Listed entries
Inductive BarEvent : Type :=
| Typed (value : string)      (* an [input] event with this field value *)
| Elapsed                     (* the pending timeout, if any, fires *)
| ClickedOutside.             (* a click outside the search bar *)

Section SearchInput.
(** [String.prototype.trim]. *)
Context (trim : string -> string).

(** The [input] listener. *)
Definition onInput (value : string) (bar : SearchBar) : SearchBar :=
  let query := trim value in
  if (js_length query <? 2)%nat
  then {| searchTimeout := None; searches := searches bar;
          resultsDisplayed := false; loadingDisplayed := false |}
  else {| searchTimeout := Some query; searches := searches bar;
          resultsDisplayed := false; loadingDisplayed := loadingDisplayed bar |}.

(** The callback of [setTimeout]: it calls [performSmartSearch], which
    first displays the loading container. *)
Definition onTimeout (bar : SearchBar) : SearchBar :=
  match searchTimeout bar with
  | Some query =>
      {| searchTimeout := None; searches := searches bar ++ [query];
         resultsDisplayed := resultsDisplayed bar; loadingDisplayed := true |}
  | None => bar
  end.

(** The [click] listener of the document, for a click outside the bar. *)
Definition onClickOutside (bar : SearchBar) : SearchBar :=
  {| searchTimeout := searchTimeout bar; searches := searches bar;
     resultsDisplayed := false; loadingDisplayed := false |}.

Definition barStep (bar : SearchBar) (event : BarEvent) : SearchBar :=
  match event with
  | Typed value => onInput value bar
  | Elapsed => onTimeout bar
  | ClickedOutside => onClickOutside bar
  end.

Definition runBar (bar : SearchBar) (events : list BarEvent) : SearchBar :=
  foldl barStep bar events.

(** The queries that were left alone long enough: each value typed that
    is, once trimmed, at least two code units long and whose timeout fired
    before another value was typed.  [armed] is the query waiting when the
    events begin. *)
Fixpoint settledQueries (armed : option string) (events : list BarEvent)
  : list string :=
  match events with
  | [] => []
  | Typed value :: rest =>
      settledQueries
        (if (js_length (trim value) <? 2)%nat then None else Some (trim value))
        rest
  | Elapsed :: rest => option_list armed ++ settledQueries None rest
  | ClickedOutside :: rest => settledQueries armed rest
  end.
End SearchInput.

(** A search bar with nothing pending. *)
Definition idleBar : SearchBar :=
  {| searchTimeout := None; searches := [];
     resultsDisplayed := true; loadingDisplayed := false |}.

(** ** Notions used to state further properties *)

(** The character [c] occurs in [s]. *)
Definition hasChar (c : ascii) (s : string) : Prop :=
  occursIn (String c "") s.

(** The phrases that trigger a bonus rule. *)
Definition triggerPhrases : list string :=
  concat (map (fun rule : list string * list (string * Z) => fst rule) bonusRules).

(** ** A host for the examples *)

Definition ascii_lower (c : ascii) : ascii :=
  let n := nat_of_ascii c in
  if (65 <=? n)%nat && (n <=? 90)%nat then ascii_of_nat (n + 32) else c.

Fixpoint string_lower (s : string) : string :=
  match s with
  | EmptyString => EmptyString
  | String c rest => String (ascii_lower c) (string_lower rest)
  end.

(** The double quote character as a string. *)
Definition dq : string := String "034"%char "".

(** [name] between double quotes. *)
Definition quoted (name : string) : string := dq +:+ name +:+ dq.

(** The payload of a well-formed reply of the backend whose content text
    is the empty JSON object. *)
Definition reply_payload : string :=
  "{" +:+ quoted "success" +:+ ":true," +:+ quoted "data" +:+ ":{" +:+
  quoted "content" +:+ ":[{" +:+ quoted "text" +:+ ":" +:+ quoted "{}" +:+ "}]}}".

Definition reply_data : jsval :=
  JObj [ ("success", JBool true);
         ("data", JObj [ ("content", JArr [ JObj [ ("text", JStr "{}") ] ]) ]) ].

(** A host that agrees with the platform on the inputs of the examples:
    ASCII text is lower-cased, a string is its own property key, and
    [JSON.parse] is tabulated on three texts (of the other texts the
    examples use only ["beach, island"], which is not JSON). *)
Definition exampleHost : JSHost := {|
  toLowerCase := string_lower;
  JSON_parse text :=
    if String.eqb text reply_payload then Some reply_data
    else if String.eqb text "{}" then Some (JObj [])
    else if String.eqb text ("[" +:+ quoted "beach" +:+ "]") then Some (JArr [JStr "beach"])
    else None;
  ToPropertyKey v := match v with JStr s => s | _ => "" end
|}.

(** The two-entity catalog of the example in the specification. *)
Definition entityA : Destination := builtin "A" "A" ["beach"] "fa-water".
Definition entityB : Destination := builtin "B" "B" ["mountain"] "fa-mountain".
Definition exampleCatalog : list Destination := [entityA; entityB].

---

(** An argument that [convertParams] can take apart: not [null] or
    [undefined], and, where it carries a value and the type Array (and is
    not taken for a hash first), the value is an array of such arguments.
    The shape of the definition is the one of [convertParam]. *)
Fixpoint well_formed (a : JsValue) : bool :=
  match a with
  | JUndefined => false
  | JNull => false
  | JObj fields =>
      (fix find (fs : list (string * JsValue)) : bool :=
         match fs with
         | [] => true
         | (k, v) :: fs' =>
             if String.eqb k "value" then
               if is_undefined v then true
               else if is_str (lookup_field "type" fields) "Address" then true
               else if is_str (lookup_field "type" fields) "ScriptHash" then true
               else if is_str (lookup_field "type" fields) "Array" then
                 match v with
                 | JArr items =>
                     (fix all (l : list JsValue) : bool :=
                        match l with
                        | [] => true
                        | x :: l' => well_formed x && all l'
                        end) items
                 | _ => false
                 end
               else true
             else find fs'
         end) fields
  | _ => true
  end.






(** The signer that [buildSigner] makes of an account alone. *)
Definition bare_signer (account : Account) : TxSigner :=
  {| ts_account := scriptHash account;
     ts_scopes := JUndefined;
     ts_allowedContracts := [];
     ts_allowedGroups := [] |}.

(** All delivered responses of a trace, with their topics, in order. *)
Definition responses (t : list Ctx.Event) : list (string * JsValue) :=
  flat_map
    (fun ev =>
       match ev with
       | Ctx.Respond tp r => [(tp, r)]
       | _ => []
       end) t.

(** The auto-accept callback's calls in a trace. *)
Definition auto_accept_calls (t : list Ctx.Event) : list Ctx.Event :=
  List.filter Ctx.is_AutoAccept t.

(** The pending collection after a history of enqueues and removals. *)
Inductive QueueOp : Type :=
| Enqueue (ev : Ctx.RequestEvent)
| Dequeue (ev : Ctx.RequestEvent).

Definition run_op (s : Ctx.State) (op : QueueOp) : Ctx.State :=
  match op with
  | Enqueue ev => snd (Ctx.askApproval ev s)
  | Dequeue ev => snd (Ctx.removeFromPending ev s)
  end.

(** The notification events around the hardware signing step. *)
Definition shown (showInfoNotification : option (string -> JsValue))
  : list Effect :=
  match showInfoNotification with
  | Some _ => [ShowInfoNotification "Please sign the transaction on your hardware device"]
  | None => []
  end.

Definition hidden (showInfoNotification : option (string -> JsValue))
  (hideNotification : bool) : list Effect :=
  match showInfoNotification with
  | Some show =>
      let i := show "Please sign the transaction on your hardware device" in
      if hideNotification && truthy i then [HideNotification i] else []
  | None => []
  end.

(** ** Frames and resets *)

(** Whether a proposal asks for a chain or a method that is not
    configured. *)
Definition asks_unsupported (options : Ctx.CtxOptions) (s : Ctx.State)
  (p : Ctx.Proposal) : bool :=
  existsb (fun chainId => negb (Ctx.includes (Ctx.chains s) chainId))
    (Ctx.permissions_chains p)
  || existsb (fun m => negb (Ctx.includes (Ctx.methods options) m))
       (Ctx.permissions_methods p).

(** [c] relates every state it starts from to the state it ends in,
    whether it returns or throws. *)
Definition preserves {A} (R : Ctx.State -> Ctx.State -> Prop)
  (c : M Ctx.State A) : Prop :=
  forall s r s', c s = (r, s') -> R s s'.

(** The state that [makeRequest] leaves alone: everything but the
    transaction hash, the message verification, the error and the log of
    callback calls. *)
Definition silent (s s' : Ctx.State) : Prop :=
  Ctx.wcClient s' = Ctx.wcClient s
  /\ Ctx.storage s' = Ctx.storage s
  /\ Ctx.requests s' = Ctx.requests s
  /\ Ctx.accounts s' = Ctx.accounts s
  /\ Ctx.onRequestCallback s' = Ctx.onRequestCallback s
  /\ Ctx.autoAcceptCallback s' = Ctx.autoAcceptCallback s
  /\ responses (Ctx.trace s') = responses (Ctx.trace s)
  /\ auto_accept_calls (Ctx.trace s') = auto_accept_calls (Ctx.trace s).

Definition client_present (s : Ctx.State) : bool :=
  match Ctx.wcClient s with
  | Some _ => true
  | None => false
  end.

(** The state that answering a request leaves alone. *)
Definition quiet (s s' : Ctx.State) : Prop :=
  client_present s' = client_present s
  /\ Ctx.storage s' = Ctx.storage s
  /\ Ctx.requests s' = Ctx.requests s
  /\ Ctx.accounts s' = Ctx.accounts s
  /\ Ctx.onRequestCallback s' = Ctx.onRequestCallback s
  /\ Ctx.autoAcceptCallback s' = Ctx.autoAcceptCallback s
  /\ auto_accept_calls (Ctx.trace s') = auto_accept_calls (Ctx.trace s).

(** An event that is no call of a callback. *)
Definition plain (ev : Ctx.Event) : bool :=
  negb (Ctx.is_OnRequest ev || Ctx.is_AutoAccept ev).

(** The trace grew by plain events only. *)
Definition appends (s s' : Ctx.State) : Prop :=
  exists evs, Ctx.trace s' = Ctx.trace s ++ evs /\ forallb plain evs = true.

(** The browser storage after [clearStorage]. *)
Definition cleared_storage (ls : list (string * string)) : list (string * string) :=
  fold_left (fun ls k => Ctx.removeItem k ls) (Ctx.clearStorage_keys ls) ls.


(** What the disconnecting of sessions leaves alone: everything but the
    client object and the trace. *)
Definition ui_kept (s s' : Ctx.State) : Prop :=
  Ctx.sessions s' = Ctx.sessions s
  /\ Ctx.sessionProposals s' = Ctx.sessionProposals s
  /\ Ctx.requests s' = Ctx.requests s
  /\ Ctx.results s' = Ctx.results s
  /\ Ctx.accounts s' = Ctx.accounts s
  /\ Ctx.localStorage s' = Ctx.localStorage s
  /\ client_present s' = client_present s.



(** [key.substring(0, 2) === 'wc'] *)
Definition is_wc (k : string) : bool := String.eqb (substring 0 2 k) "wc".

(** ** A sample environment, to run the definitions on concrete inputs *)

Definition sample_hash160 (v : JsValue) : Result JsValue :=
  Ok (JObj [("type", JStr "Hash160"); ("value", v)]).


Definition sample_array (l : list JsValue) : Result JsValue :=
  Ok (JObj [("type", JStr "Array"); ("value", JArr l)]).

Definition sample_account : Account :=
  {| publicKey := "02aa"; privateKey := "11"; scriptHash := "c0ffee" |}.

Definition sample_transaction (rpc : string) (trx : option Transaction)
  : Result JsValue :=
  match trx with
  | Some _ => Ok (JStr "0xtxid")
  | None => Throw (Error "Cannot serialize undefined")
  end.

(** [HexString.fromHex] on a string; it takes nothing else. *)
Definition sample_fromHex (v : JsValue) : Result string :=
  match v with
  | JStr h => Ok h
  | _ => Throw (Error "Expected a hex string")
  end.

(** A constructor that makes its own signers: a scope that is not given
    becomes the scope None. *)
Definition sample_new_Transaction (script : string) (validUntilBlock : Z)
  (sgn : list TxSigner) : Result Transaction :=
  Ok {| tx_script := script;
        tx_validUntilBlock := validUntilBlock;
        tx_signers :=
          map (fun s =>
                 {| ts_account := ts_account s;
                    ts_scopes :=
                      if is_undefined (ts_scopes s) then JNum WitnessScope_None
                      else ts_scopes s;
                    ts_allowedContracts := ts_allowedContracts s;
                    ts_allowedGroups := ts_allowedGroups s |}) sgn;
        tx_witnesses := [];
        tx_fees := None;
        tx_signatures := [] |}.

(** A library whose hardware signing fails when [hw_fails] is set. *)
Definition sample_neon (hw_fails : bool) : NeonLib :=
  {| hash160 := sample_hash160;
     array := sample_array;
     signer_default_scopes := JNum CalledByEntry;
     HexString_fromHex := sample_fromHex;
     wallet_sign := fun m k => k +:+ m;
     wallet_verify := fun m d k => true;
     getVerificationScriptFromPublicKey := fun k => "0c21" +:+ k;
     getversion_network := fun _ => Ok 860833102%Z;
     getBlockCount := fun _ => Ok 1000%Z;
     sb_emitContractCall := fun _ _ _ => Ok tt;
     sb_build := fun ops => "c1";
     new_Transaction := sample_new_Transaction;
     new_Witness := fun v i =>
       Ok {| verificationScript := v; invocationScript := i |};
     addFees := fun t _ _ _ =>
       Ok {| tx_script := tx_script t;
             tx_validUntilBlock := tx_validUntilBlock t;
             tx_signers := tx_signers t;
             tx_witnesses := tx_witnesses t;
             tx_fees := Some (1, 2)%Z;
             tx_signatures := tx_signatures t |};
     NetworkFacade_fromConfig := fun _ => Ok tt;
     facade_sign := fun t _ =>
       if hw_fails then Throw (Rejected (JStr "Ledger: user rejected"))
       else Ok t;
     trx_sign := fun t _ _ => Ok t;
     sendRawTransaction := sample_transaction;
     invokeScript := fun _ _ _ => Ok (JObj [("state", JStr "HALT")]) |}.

Description of the task
In the listing above, locate the line with "Inductive BarEvent : Type" and the line with "None; searches := searches bar;", then extract exactly those lines and every line between them, and nothing more.

Reply to the exercise
Inductive BarEvent : Type :=
| Typed (value : string)      (* an [input] event with this field value *)
| Elapsed                     (* the pending timeout, if any, fires *)
| ClickedOutside.             (* a click outside the search bar *)

Section SearchInput.
(** [String.prototype.trim]. *)
Context (trim : string -> string).

(** The [input] listener. *)
Definition onInput (value : string) (bar : SearchBar) : SearchBar :=
  let query := trim value in
  if (js_length query <? 2)%nat
  then {| searchTimeout := None; searches := searches bar;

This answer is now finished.